23andMe does this as its core business, through its Personal Genome Service™. In a new twist, it also offers individuals a chance to decide where genetic research should be headed. The company’s Web site not only helps people to interpret their genetic data, explaining in laymen’s terms the most up-to-date genetic research, it also offers clients the opportunity to compare their genomes with others on the site and to participate in online surveys that collect information about their health and traits. By combining all these datapoints into its research platform, 23andMe has the ability to conduct its own genome-wide association studies.
“It’s Research 2.0,” Avey says. “We’re collecting data over time from people who are willing to post their information online, so the value of the service will increase as more and more people participate.”
This Research 2.0 platform also keeps patients who participate in medical research close to their own information. Many times, participants are cut off from research results when a medical study ends. They never learn how their data looked in context with other participants, or how it might look years later in light of new medical findings.

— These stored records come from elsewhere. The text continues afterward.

(** * Colour conversion utilities ([src/index.ts]): a shallow embedding

    The TypeScript module converts between CSS colour notations
    ([#rrggbb], [rgb()], [rgba()], [hsl()], [hsla()]) and derives WCAG
    luminance and contrast.  Every function of the module is embedded
    below as a Rocq function of the same name.

    Number model.  A JavaScript [number] is embedded as [NaN], a signed
    infinity, or an exact rational.  Arithmetic is exact: the rounding
    of binary64, overflow to infinity and the sign of zero are not
    modelled.  Every binary64 value is a terminating decimal, which is
    what [decimal] below expresses when a statement needs it.

    String model.  A JavaScript string is embedded as [string], that is
    as a sequence of 8-bit code units. *)

From Stdlib Require Import ZArith QArith Qround Qreduction Qminmax Qabs Qpower.
From Stdlib Require Import List String Ascii Bool Lia Lqa Psatz Znumtheory.
Import ListNotations.

Local Open Scope string_scope.
Local Open Scope Z_scope.

(** ** JavaScript numbers *)

Inductive number : Type :=
| NaN : number
| Inf (negative : bool) : number
| Fin (q : Q) : number.

Module Num.

Definition fin (q : Q) : number := Fin (Qred q).

Definition of_Z (z : Z) : number := Fin (inject_Z z).

Definition is_neg (q : Q) : bool := (Qnum q <? 0)%Z.

Definition is_zero (q : Q) : bool := (Qnum q =? 0)%Z.

Definition Qleb (a b : Q) : bool := Qle_bool a b.

(** Unary minus. *)
Definition neg (x : number) : number :=
  match x with
  | NaN => NaN
  | Inf s => Inf (negb s)
  | Fin q => fin (- q)
  end.

(** [x + y] *)
Definition add (x y : number) : number :=
  match x, y with
  | NaN, _ | _, NaN => NaN
  | Inf s, Inf t => if Bool.eqb s t then Inf s else NaN
  | Inf s, Fin _ | Fin _, Inf s => Inf s
  | Fin a, Fin b => fin (a + b)
  end.

(** [x - y] *)
Definition sub (x y : number) : number := add x (neg y).

(** [x * y] *)
Definition mul (x y : number) : number :=
  match x, y with
  | NaN, _ | _, NaN => NaN
  | Inf s, Inf t => Inf (xorb s t)
  | Inf s, Fin q | Fin q, Inf s =>
      if is_zero q then NaN else Inf (xorb s (is_neg q))
  | Fin a, Fin b => fin (a * b)
  end.

(** [x / y]; a zero divisor is the positive zero. *)
Definition div (x y : number) : number :=
  match x, y with
  | NaN, _ | _, NaN => NaN
  | Inf _, Inf _ => NaN
  | Inf s, Fin q => Inf (xorb s (is_neg q))
  | Fin _, Inf _ => Fin 0
  | Fin a, Fin b =>
      if is_zero b then (if is_zero a then NaN else Inf (is_neg a))
      else fin (a / b)
  end.

(** Truncation toward zero of a rational. *)
Definition Qtrunc (q : Q) : Z :=
  if is_neg q then (- Qfloor (- q))%Z else Qfloor q.

(** [x % y]: the remainder has the sign of the dividend. *)
Definition rem (x y : number) : number :=
  match x, y with
  | NaN, _ | _, NaN => NaN
  | Inf _, _ => NaN
  | Fin a, Inf _ => Fin a
  | Fin a, Fin b =>
      if is_zero b then NaN
      else fin (a - b * inject_Z (Qtrunc (a / b)))
  end.

(** [x <= y] *)
Definition le (x y : number) : bool :=
  match x, y with
  | NaN, _ | _, NaN => false
  | Inf s, Inf t => implb t s
  | Inf s, Fin _ => s
  | Fin _, Inf t => negb t
  | Fin a, Fin b => Qleb a b
  end.

(** [x > y] *)
Definition gt (x y : number) : bool :=
  match x, y with
  | NaN, _ | _, NaN => false
  | _, _ => negb (le x y)
  end.

(** [x === y] on numbers: [NaN] differs from itself. *)
Definition strict_eq (x y : number) : bool :=
  match x, y with
  | Inf s, Inf t => Bool.eqb s t
  | Fin a, Fin b => Qeq_bool a b
  | _, _ => false
  end.

(** [Math.min(x, y)] *)
Definition min (x y : number) : number :=
  match x, y with
  | NaN, _ | _, NaN => NaN
  | Inf true, _ | _, Inf true => Inf true
  | Inf false, z | z, Inf false => z
  | Fin a, Fin b => fin (if Qleb a b then a else b)
  end.

(** [Math.max(x, y)] *)
Definition max (x y : number) : number :=
  match x, y with
  | NaN, _ | _, NaN => NaN
  | Inf false, _ | _, Inf false => Inf false
  | Inf true, z | z, Inf true => z
  | Fin a, Fin b => fin (if Qleb a b then b else a)
  end.

(** [Math.min(x, y, z)] *)
Definition min3 (x y z : number) : number := min (min x y) z.

(** [Math.round(x)]: the nearest integer, ties toward plus infinity. *)
Definition round (x : number) : number :=
  match x with
  | Fin q => of_Z (Qfloor (q + (1 # 2)))
  | _ => x
  end.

23andMe is specifically designed to maintain that connection between the research participant and the research community.
“Traditional research models don’t allow for that,” Avey explains. “The pendulum has swung too far toward a controlling environment in terms of getting consent or establishing contact. We believe there are ways to more closely engage with people who participate in on-going research programs, while still maintaining a very ethical approach.”
Voices in the scientific establishment have suggested that 23andMe is “trivializing genetics” because it makes it approachable and, arguably, entertaining. But Avey strongly disagrees with this assessment.
“We don’t think taking genetics to the masses trivializes it in any way. The more people understand genetics, the more it will be incorporated into every day life.”
Instead, the immediate benefit of the 23andMe Research 2.0 model is that it is creating a community of people with a common interest in genetics. Clients are finding their own personal genetic information “hugely fascinating,” according to Avey, and they are building connections to other people.
23andMe clients demonstrate faith in the open source sharing of information. Some who take part in surveys and studies will even get “micro-attribution” when those research projects are completed.“As we build our communities internally, we’ll be able to build our own research,” Avey explains, “and clients will be able to say, I was a part of that publication—I was a participant.”
Of course the ultimate goal of the company, Avey says, and the only logical reason to pursue a new research model so carefully, is to transform health care with a focus on prevention and personalization through more thorough knowledge.
“We talk about a disease such as Parkinson’s, but there may be ten different diseases at the molecular level,” she says. “Yet doctors typically still use traditional means to diagnose it. We hope to contribute to the knowledge that will lead to better diagnostic tools. It’s all about access to information that we’ve never had before.”